▸ **Aim of the task**: Give back only the lines in the records below from the one with "(** The values" to the one with "Definition py_int (q", both inclusive, word for word.
==*==
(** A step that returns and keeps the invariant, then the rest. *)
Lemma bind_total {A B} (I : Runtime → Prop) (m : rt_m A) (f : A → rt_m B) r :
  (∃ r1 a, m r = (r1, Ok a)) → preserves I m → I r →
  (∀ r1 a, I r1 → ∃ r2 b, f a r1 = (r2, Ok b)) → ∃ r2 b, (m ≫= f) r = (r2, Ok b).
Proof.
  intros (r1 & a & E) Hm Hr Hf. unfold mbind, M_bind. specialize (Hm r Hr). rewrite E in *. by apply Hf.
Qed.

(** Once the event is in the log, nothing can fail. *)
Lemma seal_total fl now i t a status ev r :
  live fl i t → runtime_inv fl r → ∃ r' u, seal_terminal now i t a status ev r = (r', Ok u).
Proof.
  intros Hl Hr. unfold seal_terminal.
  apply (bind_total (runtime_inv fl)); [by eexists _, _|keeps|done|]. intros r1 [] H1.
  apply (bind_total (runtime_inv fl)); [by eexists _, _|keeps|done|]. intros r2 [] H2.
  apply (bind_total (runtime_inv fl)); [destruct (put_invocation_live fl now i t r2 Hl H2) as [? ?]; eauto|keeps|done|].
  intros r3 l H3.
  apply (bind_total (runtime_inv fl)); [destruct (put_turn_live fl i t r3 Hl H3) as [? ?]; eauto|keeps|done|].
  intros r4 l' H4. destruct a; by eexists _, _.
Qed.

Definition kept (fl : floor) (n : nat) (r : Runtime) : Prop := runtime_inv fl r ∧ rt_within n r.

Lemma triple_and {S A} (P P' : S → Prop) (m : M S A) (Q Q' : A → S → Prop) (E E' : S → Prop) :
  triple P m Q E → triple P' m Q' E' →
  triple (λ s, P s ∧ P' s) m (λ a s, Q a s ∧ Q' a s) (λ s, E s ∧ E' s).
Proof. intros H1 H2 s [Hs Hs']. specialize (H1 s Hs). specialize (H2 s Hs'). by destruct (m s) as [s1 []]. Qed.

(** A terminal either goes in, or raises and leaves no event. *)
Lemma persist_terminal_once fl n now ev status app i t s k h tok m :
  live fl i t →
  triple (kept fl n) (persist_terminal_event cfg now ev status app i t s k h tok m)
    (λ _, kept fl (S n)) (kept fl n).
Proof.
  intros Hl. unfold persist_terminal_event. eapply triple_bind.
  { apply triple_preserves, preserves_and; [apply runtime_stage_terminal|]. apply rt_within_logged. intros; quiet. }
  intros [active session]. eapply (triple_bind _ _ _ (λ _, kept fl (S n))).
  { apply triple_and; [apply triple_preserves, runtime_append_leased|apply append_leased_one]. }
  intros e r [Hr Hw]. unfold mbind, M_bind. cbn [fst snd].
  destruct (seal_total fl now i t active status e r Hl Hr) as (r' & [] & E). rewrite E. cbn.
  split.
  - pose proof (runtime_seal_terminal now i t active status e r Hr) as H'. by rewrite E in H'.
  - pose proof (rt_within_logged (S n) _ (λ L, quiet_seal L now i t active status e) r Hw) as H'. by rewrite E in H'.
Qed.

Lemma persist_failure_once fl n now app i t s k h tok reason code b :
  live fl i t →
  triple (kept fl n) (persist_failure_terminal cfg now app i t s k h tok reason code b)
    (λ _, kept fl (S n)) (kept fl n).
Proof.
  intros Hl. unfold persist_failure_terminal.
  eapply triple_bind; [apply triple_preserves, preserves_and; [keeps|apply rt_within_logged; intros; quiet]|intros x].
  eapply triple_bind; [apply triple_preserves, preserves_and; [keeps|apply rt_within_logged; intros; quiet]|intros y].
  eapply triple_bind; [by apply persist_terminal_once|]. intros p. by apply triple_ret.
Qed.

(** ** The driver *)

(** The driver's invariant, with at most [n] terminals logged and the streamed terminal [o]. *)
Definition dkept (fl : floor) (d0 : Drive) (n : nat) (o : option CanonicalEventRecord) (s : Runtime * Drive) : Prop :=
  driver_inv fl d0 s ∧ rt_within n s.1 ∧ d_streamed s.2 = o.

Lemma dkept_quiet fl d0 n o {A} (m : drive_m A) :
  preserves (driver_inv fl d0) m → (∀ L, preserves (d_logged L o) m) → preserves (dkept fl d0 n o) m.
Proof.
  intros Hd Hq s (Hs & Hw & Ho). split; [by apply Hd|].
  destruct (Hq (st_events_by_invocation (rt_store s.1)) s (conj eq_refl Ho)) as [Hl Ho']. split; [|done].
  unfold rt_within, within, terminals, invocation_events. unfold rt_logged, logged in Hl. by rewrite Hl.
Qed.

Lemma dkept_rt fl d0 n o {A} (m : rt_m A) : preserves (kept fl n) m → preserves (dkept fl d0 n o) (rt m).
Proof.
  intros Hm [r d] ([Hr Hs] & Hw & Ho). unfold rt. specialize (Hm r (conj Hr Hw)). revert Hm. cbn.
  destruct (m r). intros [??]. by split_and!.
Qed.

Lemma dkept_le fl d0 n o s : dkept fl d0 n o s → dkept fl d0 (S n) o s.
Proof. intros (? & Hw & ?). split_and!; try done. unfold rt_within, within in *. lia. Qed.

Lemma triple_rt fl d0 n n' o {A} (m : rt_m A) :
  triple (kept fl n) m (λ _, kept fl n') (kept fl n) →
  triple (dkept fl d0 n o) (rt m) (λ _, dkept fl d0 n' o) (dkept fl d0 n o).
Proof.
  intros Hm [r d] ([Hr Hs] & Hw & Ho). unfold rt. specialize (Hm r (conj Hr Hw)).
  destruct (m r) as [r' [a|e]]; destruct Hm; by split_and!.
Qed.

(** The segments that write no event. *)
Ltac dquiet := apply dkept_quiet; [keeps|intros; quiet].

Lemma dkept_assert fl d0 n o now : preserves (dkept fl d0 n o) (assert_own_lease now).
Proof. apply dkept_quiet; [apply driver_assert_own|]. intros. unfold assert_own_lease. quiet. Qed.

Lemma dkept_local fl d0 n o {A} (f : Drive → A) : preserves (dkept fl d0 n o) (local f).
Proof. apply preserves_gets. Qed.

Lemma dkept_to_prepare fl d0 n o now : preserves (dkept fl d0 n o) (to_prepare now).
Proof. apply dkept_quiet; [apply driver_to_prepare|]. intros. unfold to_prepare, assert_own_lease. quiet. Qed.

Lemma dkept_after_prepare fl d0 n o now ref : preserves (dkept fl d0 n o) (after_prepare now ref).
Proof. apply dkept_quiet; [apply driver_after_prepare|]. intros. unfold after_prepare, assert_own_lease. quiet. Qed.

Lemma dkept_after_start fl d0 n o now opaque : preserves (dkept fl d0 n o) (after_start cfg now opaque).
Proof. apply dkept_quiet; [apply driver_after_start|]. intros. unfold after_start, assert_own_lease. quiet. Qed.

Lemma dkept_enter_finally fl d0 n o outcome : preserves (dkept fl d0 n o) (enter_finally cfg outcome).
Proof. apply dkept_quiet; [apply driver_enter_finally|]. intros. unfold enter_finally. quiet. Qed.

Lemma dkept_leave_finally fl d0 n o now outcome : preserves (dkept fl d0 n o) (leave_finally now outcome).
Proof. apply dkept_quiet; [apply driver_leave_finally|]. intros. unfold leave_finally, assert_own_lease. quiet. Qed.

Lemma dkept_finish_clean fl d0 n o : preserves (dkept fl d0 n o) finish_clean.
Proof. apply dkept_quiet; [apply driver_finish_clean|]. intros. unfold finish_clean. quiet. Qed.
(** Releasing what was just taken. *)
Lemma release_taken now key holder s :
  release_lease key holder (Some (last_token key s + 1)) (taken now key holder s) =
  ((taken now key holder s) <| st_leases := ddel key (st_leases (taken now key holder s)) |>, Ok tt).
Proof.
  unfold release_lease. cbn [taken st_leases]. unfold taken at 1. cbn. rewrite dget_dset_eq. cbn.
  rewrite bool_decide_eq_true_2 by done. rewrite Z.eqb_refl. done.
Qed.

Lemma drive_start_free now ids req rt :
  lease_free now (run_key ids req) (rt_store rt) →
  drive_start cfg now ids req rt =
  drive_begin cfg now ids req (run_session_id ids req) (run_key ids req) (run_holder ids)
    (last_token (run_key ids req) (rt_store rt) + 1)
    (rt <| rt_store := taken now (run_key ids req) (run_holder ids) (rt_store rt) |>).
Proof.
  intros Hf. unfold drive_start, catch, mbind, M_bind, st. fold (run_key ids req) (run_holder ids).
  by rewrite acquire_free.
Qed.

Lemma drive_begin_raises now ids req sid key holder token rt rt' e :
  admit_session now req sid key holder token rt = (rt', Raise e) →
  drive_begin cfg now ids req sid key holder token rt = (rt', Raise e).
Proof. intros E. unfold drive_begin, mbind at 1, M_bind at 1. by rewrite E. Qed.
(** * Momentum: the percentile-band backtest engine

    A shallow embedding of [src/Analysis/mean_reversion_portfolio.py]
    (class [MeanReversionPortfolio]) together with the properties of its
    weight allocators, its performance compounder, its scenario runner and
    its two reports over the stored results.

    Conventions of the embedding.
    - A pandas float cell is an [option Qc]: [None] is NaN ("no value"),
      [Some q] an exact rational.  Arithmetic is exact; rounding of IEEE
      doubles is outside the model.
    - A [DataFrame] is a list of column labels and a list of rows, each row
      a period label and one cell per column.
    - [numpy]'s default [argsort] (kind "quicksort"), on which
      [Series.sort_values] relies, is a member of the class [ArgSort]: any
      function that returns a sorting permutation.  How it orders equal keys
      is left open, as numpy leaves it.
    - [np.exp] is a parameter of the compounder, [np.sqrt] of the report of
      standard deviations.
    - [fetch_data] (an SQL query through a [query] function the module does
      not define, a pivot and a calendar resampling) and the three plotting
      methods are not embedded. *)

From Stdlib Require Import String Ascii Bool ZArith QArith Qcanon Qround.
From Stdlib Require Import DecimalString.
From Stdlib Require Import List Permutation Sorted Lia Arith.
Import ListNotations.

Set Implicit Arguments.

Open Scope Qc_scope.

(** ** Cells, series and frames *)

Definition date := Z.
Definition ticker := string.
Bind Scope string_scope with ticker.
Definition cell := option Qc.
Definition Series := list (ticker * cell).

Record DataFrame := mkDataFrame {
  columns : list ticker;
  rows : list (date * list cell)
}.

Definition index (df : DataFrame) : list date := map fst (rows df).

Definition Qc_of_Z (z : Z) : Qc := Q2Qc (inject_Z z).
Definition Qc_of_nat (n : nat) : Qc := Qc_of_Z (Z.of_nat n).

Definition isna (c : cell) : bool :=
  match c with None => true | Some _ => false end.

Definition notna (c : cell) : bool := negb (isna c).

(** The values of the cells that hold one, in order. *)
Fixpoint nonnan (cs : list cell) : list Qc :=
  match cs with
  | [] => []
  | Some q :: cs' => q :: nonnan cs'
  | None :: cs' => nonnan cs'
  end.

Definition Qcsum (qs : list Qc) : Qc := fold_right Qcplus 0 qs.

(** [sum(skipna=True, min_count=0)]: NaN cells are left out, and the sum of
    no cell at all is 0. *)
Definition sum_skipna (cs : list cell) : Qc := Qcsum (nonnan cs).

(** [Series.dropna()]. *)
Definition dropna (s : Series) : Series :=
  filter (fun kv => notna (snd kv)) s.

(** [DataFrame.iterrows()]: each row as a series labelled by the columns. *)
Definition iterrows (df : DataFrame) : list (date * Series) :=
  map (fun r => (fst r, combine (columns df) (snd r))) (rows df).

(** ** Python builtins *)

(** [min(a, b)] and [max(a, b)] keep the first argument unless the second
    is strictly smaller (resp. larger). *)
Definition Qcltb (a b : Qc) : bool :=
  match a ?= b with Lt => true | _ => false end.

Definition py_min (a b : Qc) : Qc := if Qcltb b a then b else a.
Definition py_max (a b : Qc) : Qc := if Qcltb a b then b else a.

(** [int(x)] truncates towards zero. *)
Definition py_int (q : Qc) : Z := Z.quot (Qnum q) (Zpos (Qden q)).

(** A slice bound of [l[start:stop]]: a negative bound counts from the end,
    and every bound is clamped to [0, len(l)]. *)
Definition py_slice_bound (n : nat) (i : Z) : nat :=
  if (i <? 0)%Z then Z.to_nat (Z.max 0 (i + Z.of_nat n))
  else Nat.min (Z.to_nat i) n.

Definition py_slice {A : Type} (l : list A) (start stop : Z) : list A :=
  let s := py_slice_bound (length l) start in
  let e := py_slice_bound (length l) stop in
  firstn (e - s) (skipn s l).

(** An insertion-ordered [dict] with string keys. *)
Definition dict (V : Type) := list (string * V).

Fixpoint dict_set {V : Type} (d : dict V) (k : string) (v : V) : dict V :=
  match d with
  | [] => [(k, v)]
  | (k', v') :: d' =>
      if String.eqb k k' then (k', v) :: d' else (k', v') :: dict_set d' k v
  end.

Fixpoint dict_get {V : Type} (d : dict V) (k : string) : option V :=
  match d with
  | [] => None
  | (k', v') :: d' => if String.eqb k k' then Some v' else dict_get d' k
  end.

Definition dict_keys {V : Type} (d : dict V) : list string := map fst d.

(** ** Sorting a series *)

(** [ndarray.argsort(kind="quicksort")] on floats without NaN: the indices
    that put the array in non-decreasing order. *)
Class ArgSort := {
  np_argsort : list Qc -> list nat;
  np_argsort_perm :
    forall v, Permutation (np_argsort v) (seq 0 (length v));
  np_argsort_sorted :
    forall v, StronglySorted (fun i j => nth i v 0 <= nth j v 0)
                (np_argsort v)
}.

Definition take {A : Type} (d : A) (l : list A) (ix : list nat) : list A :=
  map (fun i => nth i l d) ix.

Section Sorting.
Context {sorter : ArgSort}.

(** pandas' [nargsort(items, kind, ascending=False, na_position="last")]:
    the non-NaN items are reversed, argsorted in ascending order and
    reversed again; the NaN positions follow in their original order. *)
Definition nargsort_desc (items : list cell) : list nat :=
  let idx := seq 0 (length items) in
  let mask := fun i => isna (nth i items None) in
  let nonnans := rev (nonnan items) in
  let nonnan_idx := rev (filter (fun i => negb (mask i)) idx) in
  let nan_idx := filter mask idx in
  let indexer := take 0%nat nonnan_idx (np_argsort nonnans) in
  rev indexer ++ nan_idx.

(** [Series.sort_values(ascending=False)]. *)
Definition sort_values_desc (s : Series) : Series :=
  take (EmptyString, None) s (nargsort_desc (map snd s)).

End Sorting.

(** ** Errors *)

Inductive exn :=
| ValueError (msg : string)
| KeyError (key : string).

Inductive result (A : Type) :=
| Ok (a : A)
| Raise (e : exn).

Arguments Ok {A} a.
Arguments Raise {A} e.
==*==
▸ **Response to this exercise**:
(** The values of the cells that hold one, in order. *)
Fixpoint nonnan (cs : list cell) : list Qc :=
  match cs with
  | [] => []
  | Some q :: cs' => q :: nonnan cs'
  | None :: cs' => nonnan cs'
  end.

Definition Qcsum (qs : list Qc) : Qc := fold_right Qcplus 0 qs.

(** [sum(skipna=True, min_count=0)]: NaN cells are left out, and the sum of
    no cell at all is 0. *)
Definition sum_skipna (cs : list cell) : Qc := Qcsum (nonnan cs).

(** [Series.dropna()]. *)
Definition dropna (s : Series) : Series :=
  filter (fun kv => notna (snd kv)) s.

(** [DataFrame.iterrows()]: each row as a series labelled by the columns. *)
Definition iterrows (df : DataFrame) : list (date * Series) :=
  map (fun r => (fst r, combine (columns df) (snd r))) (rows df).

(** ** Python builtins *)

(** [min(a, b)] and [max(a, b)] keep the first argument unless the second
    is strictly smaller (resp. larger). *)
Definition Qcltb (a b : Qc) : bool :=
  match a ?= b with Lt => true | _ => false end.

Definition py_min (a b : Qc) : Qc := if Qcltb b a then b else a.
Definition py_max (a b : Qc) : Qc := if Qcltb a b then b else a.

(** [int(x)] truncates towards zero. *)
Definition py_int (q : Qc) : Z := Z.quot (Qnum q) (Zpos (Qden q)).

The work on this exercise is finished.